REQUIRED WORK:
Word for word, restate the lines of the data from the first through the one containing "(remaining_budget st)); constructor;", and nothing else.
□ □ □ □ □ □ □
Lemma fit_item_fitted items i st :
  fitted items st -> exists st', fit_item estimate_audio_token_count policy i st = Some st'
    /\ fitted (items ++ [i]) st'.
Proof.
  intros Hf. destruct i as [text|image detail|url|enc]; simpl; [by apply fit_text_fitted| | |].
  all: eexists; split; [done|]; destruct Hf as [Hk Hm Ht Ha].
  - constructor; simpl.
    + rewrite <- (N.sub_0_r (remaining_budget st)). by apply kept_add; [|simpl; lia].
    + by rewrite !filter_snoc, Hm.
    + rewrite !count_snoc. simpl. lia.
    + rewrite !count_snoc. simpl. lia.
  - unfold fit_audio. destruct (N.leb_spec (audio_cost estimate_audio_token_count policy url)
      (remaining_budget st)); constructor; simpl.
    + by apply (kept_add _ _ _ (InputAudio url)).
    + by rewrite !filter_snoc, Hm.
    + rewrite !count_snoc. simpl. lia.
    + rewrite !count_snoc. simpl. lia.
    + by apply kept_skip.
    + by rewrite !filter_snoc, app_nil_r.
    + rewrite !count_snoc. simpl. lia.
    + rewrite !count_snoc. simpl. lia.
  - constructor; simpl.
    + rewrite <- (N.sub_0_r (remaining_budget st)). by apply kept_add; [|simpl; lia].
    + by rewrite !filter_snoc, Hm.
    + rewrite !count_snoc. simpl. lia.
    + rewrite !count_snoc. simpl. lia.
Qed.

Lemma fit_items_fitted items : forall before st,
  fitted before st -> exists st', fit_items estimate_audio_token_count policy items st = Some st'
    /\ fitted (before ++ items) st'.
Proof.
  induction items as [|i items IH]; intros before st Hf; simpl.
  { exists st. by rewrite app_nil_r. }
  destruct (fit_item_fitted before i st Hf) as (st1 & -> & H1).
  destruct (IH _ _ H1) as (st2 & -> & H2). exists st2. split; [done|].
  by rewrite <- app_assoc in H2.
Qed.

Lemma fitted_start : fitted [] (mkFitting [] (items_budget policy) 0 0).
Proof.
  constructor; try done. simpl. rewrite <- (N.sub_0_r (items_budget policy)) at 1.
  apply (kept_whole [] []); [constructor|simpl; lia].
Qed.

End fitting.

(** fitting a tool's output into a budget never panics.  The items kept whole
    come in their order and cost at most the budget together; at most one text is
    cut, it gets exactly the budget the items before it left, and nothing that
    costs anything follows it.  Images and encrypted items all stay, in order.
    Every non-empty text and every audio item is either there or counted in the
    notes at the end. *)
Theorem items_fit_budget {Image Detail : Type} (estimate_audio_token_count : str -> N)
    (items : list (@FunctionCallOutputContentItem Image Detail)) (policy : TruncationPolicy) :
  exists fitted_items r texts audios,
    truncate_function_output_items_with_policy estimate_audio_token_count items policy
      = Some (fitted_items ++ omission_note texts ($"text") ++ omission_note audios ($"audio"))
    /\ kept estimate_audio_token_count policy items fitted_items r
    /\ List.filter is_media fitted_items = List.filter is_media items
    /\ count (fun i => is_text i && visible i) items = (count is_text fitted_items + texts)%N
    /\ count is_audio items = (count is_audio fitted_items + audios)%N.
Proof.
  unfold truncate_function_output_items_with_policy.
  destruct (fit_items_fitted estimate_audio_token_count policy items [] _
              (fitted_start estimate_audio_token_count policy)) as (st & -> & [Hk Hm Ht Ha]).
  by exists (out st), (remaining_budget st), (omitted_text_items st), (omitted_audio_items st).
Qed.

End Truncate.
(* ===== verification/StreamText.v ===== *)
(** * Streaming text parsers (utils/stream-parser/src)

    The interface every streaming parser of the crate offers
    (stream_text.rs), as a class of operations and a class of laws, and the
    parser of hidden inline tags with its citation wrapper
    (inline_hidden_tag.rs, citation.rs).

    Positions in a text are counted in characters.  The code counts bytes, but
    only ever at the boundary of a match, where the two orders agree; byte
    lengths are kept where they are compared with each other. *)

From S2P Require Import Prelude.
From S2P Require Import RustStr.
From Stdlib Require Import Setoid Morphisms.

(** ** stream_text.rs *)

Record StreamTextChunk (T : Type) : Type := mkChunk {
  visible_text : str;
  extracted : list T }.
Arguments mkChunk {T}.
Arguments visible_text {T}.
Arguments extracted {T}.

Definition default_chunk {T} : StreamTextChunk T := mkChunk [] [].

Definition chunk_is_empty {T} (c : StreamTextChunk T) : bool :=
  is_empty (visible_text c) && is_empty (extracted c).

(** [visible_text.push_str(..)] and [extracted.extend(..)] with a later chunk. *)
Definition chunk_extend {T} (c d : StreamTextChunk T) : StreamTextChunk T :=
  mkChunk (visible_text c ++ visible_text d) (extracted c ++ extracted d).

Lemma surjective_chunk {T} (c : StreamTextChunk T) : c = mkChunk (visible_text c) (extracted c).
Proof. by destruct c. Qed.

Class StreamTextParser (P E : Type) : Type := {
  push_str : P -> str -> P * StreamTextChunk E;
  finish : P -> P * StreamTextChunk E }.

(** What every parser promises its callers: pushing a text in two pieces is
    pushing it at once, up to how the extracted pieces are merged ([same]). *)
Class StreamLaws (P E : Type) `{StreamTextParser P E} : Type := {
  same : list E -> list E -> Prop;
  stream_wf : P -> Prop;
  same_equiv :: Equivalence same;
  same_app :: Proper (same ==> same ==> same) (@app E);
  push_wf : forall p s, stream_wf p -> stream_wf (fst (push_str p s));
  push_nil : forall p, stream_wf p -> push_str p [] = (p, default_chunk);
  push_app : forall p a b, stream_wf p ->
    let r := push_str p (a ++ b) in
    let r1 := push_str p a in
    let r2 := push_str (fst r1) b in
    fst r = fst r2
    /\ visible_text (snd r) = visible_text (snd r1) ++ visible_text (snd r2)
    /\ same (extracted (snd r)) (extracted (snd r1) ++ extracted (snd r2)) }.

(** A caller feeding chunks and gathering what comes out. *)
Section push_all.
Context `{StreamTextParser P E}.

Fixpoint push_all (p : P) (chunks : list str) : P * StreamTextChunk E :=
  match chunks with
  | [] => (p, default_chunk)
  | c :: cs =>
      let (p1, out) := push_str p c in
      let (p2, rest) := push_all p1 cs in
      (p2, chunk_extend out rest)
  end.

(** The same, then the end of the stream. *)
Definition stream_all (p : P) (chunks : list str) : StreamTextChunk E :=
  let (p1, out) := push_all p chunks in chunk_extend out (snd (finish p1)).
(* ===== verification/HistoryPairing.v ===== *)
(** * Calls and outputs stay paired

    The properties of HistoryNormalize.v: the loops over positions do what a
    single pass does, the prompt is the history with its calls and outputs
    paired and unsupported media replaced, and trimming the oldest item keeps
    pairs whole. *)

From S2P Require Import Prelude.
From S2P Require Import RustStr.
From S2P Require Import Truncate.
From S2P Require Import ResponseItem.
From S2P Require Import HistoryNormalize.
Import Truncate HistoryNormalize.

(** The three families of calls; local shell calls are answered by function
    outputs. *)
Inductive CallKind : Type := FunctionKind | SearchKind | CustomKind.

#[export] Instance CallKind_eq_dec : EqDecision CallKind.
Proof. solve_decision. Defined.

Section pairing.
Context {Json Number ToolCall : Type}.
Context (debug_assertions : bool) (new_v5 : N -> list N -> str).
Local Notation Item := (ResponseItem Json Number ToolCall).
Local Notation Env := (ResponseItemEnvelope Json Number ToolCall).
Implicit Types e : Env.
Implicit Types items : list Env.

(** What a call asks for, and what an output answers. *)
Definition call_key (i : Item) : option (CallKind * str) :=
  match i with
  | FunctionCall _ _ _ _ _ call_id _ | LocalShellCall _ (Some call_id) _ _ _ =>
      Some (FunctionKind, call_id)
  | ToolSearchCall _ (Some call_id) _ _ _ _ => Some (SearchKind, call_id)
  | CustomToolCall _ _ call_id _ _ _ _ => Some (CustomKind, call_id)
  | _ => None
  end.

Definition output_key (i : Item) : option (CallKind * str) :=
  match i with
  | FunctionCallOutput _ (Some call_id) _ _ _ _ => Some (FunctionKind, call_id)
  | ToolSearchOutput _ (Some call_id) _ _ _ _ => Some (SearchKind, call_id)
  | CustomToolCallOutput _ call_id _ _ _ => Some (CustomKind, call_id)
  | _ => None
  end.

(** The searches the server runs by itself need no call. *)
Definition run_by_server (i : Item) : bool :=
  match i with
  | ToolSearchOutput _ _ _ execution _ _ => bool_decide (execution = $"server")
  | _ => false
  end.

Definition has_call (items : list Env) (k : CallKind * str) : Prop :=
  exists e, In e items /\ call_key (item e) = Some k.
Definition has_output (items : list Env) (k : CallKind * str) : Prop :=
  exists e, In e items /\ output_key (item e) = Some k.

(** Every call has an output; every output that needs a call has one. *)
Definition paired (items : list Env) : Prop :=
  (forall e k, In e items -> call_key (item e) = Some k -> has_output items k)
  /\ forall e k, In e items -> output_key (item e) = Some k -> run_by_server (item e) = false ->
       has_call items k.

Lemma call_is_no_output (i : Item) k : call_key i = Some k -> output_key i = None.
Proof. by destruct i. Qed.

Lemma output_is_no_call (i : Item) k : output_key i = Some k -> call_key i = None.
Proof. by destruct i. Qed.

(** ** The sets of identifiers *)

Definition id_in (ids : CallIds) (k : CallKind * str) : Prop :=
  match fst k with
  | FunctionKind => snd k ∈ function_ids ids
  | SearchKind => snd k ∈ tool_search_ids ids
  | CustomKind => snd k ∈ custom_tool_ids ids
  end.

#[local] Instance id_in_dec ids k : Decision (id_in ids k).
Proof. unfold id_in. destruct (fst k); apply _. Defined.

Definition noted (note : CallIds -> Env -> CallIds) (key : Item -> option (CallKind * str)) : Prop :=
  forall ids e k, id_in (note ids e) k <-> key (item e) = Some k \/ id_in ids k.

Lemma note_output_noted : noted note_output output_key.
Proof.
  intros ids e [f c]. unfold note_output, output_key, id_in.
  destruct (item e); try (by split; [right|intros [?|?]]);
    repeat match goal with x : option str |- _ => destruct x end;
    destruct f; simpl; set_solver.
Qed.

Lemma note_call_noted : noted note_call call_key.
Proof.
  intros ids e [f c]. unfold note_call, call_key, id_in.
  destruct (item e); try (by split; [right|intros [?|?]]);
    repeat match goal with x : option str |- _ => destruct x end;
    destruct f; simpl; set_solver.
Qed.

Lemma fold_noted note key items ids k :
  noted note key ->
  id_in (fold_left note items ids) k
  <-> (exists e, In e items /\ key (item e) = Some k) \/ id_in ids k.
Proof.
  intros Hn. revert ids. induction items as [|e items IH]; intros ids; simpl.
  - split; [by right|intros [(e & [] & _)|]; done].
  - rewrite IH. specialize (Hn ids e k). naive_solver.
Qed.

Lemma id_in_none k : ~ id_in no_ids k.
Proof. unfold id_in. destruct (fst k); simpl; set_solver. Qed.

Definition output_ids items : CallIds := fold_left note_output items no_ids.
Definition call_ids items : CallIds := fold_left note_call items no_ids.

Lemma output_ids_spec items k : id_in (output_ids items) k <-> has_output items k.
Proof.
  unfold output_ids, has_output. rewrite (fold_noted _ _ _ _ _ note_output_noted).
  pose proof (id_in_none k). tauto.
Qed.

Lemma call_ids_spec items k : id_in (call_ids items) k <-> has_call items k.
Proof.
  unfold call_ids, has_call. rewrite (fold_noted _ _ _ _ _ note_call_noted).
  pose proof (id_in_none k). tauto.
Qed.

(** ** One item at a time *)

(** A call whose missing output the code treats as its own mistake. *)
Definition call_must_have_output (i : Item) : bool :=
  match i with CustomToolCall _ _ _ _ _ _ _ | LocalShellCall _ (Some _) _ _ _ => true | _ => false end.

Lemma missing_output_cases ids e :
  match missing_output debug_assertions new_v5 ids e with
  | None => debug_assertions = true /\ call_must_have_output (item e) = true
            /\ exists k, call_key (item e) = Some k /\ ~ id_in ids k
  | Some None => forall k, call_key (item e) = Some k -> id_in ids k
  | Some (Some out) =>
      exists k, call_key (item e) = Some k /\ ~ id_in ids k
      /\ output_key (item out) = Some k /\ call_key (item out) = None
      /\ run_by_server (item out) = false
  end.
Proof.
  unfold missing_output, call_key, error_or_panic.
  destruct (item e); try done;
    repeat match goal with x : option str |- context [match ?y with Some _ => _ | None => _ end] =>
      is_var y; destruct y end; try done;
    case_bool_decide as Hin; try (by intros k [= <-]);
    destruct debug_assertions; simpl; eauto 10.
Qed.

Lemma is_orphan_spec ids e :
  is_orphan ids e = true <->
  exists k, output_key (item e) = Some k /\ run_by_server (item e) = false /\ ~ id_in ids k.
Proof.
  unfold is_orphan, output_key, run_by_server, id_in.
  destruct (item e); try (split; [done|by intros (k & ? & _)]);
    repeat match goal with x : option str |- context [match ?y with Some _ => _ | None => _ end] =>
      is_var y; destruct y end; try (split; [done|by intros (k & ? & _)]);
    repeat case_bool_decide; simpl; (split; [try done; by eexists|]);
    intros (k & [= <-] & ? & ?); done.
Qed.

(** ** The loops as single passes *)

Definition with_missing (ids : CallIds) (e : Env) : list Env :=
  e :: match missing_output debug_assertions new_v5 ids e with Some (Some out) => [out] | _ => [] end.

Lemma insert_missing_app (l l' : list (nat * Env)) items :
  insert_missing (l ++ l') items = insert_missing l items ≫= insert_missing l'.
Proof.
  revert items. induction l as [|[i out] l IH]; intros items; simpl; [done|].
  destruct (vec_insert (i + 1) out items); simpl; [apply IH|done].
Qed.

Lemma insert_missing_flat ids (before after : list Env) ms :
  missing_outputs debug_assertions new_v5 ids (length before) after = Some ms ->
  insert_missing (rev ms) (before ++ after) = Some (before ++ flat_map (with_missing ids) after).
Proof.
  revert before ms. induction after as [|e after IH]; intros before ms; simpl.
  - by intros [= <-].
  - unfold with_missing at 1.
    destruct (missing_output debug_assertions new_v5 ids e) as [missing|]; [|done]. simpl.
    destruct (missing_outputs _ _ ids (S (length before)) after) as [rest|] eqn:E; [|done].
    simpl. intros [= <-].
    specialize (IH (before ++ [e]) rest). rewrite length_app, Nat.add_comm in IH.
    specialize (IH E). rewrite <- !app_assoc in IH. simpl in IH.
    destruct missing as [out|]; simpl; [|by rewrite IH].
    rewrite insert_missing_app, IH. simpl. unfold vec_insert.
    rewrite (proj2 (Nat.leb_le _ _)) by (rewrite length_app; simpl; lia). simpl.
    change (e :: flat_map (with_missing ids) after)
      with ([e] ++ flat_map (with_missing ids) after).
    replace (length before + 1) with (length (before ++ [e])) by (rewrite length_app; simpl; lia).
    rewrite app_assoc, take_app_length, drop_app_length. by rewrite <- app_assoc.
Qed.

Lemma missing_outputs_None ids idx items :
  missing_outputs debug_assertions new_v5 ids idx items = None ->
  exists e, In e items /\ missing_output debug_assertions new_v5 ids e = None.
Proof.
  revert idx. induction items as [|e items IH]; intros idx; simpl; [done|].
  destruct (missing_output debug_assertions new_v5 ids e) as [m|] eqn:E; simpl.
  - destruct (missing_outputs _ _ ids (S idx) items) eqn:F; simpl; [done|]. intros _.
    destruct (IH (S idx) F) as (e' & Hin & He'). exists e'. split; [by right|done].
  - intros _. exists e. split; [by left|done].
Qed.

Lemma orphan_positions_ge ids position items l :
  orphan_positions debug_assertions ids position items = Some l -> Forall (le position) l.
Proof.
  revert position l. induction items as [|e items IH]; intros position l; simpl.
  - by intros [= <-].
  - assert (forall l', Forall (le (S position)) l' -> Forall (le position) l') as Hle
      by (intros l' H; eapply Forall_impl; [exact H|]; simpl; lia).
    destruct (is_orphan ids e); [|intros H; by apply Hle, IH].
    destruct (error_or_panic debug_assertions); [|done]. simpl.
    destruct (orphan_positions _ ids (S position) items) eqn:E; [|done]. intros [= <-].
    constructor; [lia|]. by apply Hle, IH.
Qed.

Lemma retain_others_filter ids position items l :
  orphan_positions debug_assertions ids position items = Some l ->
  retain_others l position items = List.filter (fun e => negb (is_orphan ids e)) items.
Proof.
  revert position l. induction items as [|e items IH]; intros position l; simpl; [done|].
  destruct (is_orphan ids e) eqn:E; simpl.
  - destruct (error_or_panic debug_assertions); [|done]. simpl.
    destruct (orphan_positions _ ids (S position) items) eqn:F; [|done]. intros [= <-]. simpl.
    rewrite bool_decide_eq_true_2 by done. rewrite Nat.add_1_r. by apply IH.
  - intros F. rewrite bool_decide_eq_false_2.
    + rewrite Nat.add_1_r. f_equal. by apply IH.
    + apply orphan_positions_ge in F. destruct F; simpl; [done|]. intros [= ->]. lia.
Qed.

Lemma retain_all position items : retain_others [] position items = items.
Proof. revert position. induction items as [|e items IH]; intros position; simpl; [done|]. by rewrite IH. Qed.

Lemma orphan_positions_None ids position items :
  orphan_positions debug_assertions ids position items = None ->
  debug_assertions = true /\ exists e, In e items /\ is_orphan ids e = true.
Proof.
  revert position. induction items as [|e items IH]; intros position; simpl; [done|].
  destruct (is_orphan ids e) eqn:E.
  - intros H. destruct debug_assertions eqn:D; [split; [done|]; exists e; by split; [left|]|].
    simpl in H. destruct (orphan_positions _ ids (S position) items) eqn:F; [done|].
    by destruct (IH (S position) F).
  - intros H. destruct (IH _ H) as (? & e' & Hin & He'). split; [done|]. exists e'.
    by split; [right|].
Qed.

(** ** What the two passes amount to *)

(** Everything but the orphans, each unanswered call followed by its output. *)
Definition prompt_items items : list Env :=
  flat_map (fun e => if is_orphan (call_ids items) e then [] else with_missing (output_ids items) e)
    items.

Lemma call_ids_with_missing items ids :
  forall k, id_in (call_ids (flat_map (with_missing ids) items)) k <-> id_in (call_ids items) k.
Proof.
  intros k. rewrite !call_ids_spec. split; intros (e & Hin & Hk).
  - apply in_flat_map in Hin as (e' & Hin & [<-|Hout]); [by exists e'|].
    pose proof (missing_output_cases ids e') as Hc.
    destruct (missing_output _ _ ids e') as [[out|]|]; [|done..].
    destruct Hout as [->|[]]. destruct Hc as (k' & _ & _ & _ & Hn & _). congruence.
  - exists e. split; [|done]. apply in_flat_map. exists e. split; [done|by left].
Qed.

(** The items of a passing: which come from the history, which are new. *)
Lemma in_prompt_items items e :
  In e (prompt_items items) <->
  (In e items /\ is_orphan (call_ids items) e = false)
  \/ exists c, In c items
     /\ missing_output debug_assertions new_v5 (output_ids items) c = Some (Some e).
Proof.
  unfold prompt_items. rewrite in_flat_map. split.
  - intros (c & Hc & He). destruct (is_orphan (call_ids items) c) eqn:E; [done|].
    destruct He as [<-|He]; [by left|right]. exists c. split; [done|].
    destruct (missing_output _ _ _ c) as [[out|]|]; [|done..]. by destruct He as [->|[]].
  - intros [[Hin Ho]|(c & Hc & Hm)].
    + exists e. split; [done|]. rewrite Ho. by left.
    + exists c. split; [done|]. pose proof (missing_output_cases (output_ids items) c) as Hcase.
      rewrite Hm in Hcase. destruct Hcase as (k & Hk & _).
      destruct (is_orphan (call_ids items) c) eqn:E.
      * apply is_orphan_spec in E as (k' & Hk' & _). by rewrite (call_is_no_output _ _ Hk) in Hk'.
      * unfold with_missing. rewrite Hm. right. by left.
Qed.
□ □ □ □ □ □ □
ANSWER TO THIS EXERCISE:
Lemma fit_item_fitted items i st :
  fitted items st -> exists st', fit_item estimate_audio_token_count policy i st = Some st'
    /\ fitted (items ++ [i]) st'.
Proof.
  intros Hf. destruct i as [text|image detail|url|enc]; simpl; [by apply fit_text_fitted| | |].
  all: eexists; split; [done|]; destruct Hf as [Hk Hm Ht Ha].
  - constructor; simpl.
    + rewrite <- (N.sub_0_r (remaining_budget st)). by apply kept_add; [|simpl; lia].
    + by rewrite !filter_snoc, Hm.
    + rewrite !count_snoc. simpl. lia.
    + rewrite !count_snoc. simpl. lia.
  - unfold fit_audio. destruct (N.leb_spec (audio_cost estimate_audio_token_count policy url)
      (remaining_budget st)); constructor; simpl.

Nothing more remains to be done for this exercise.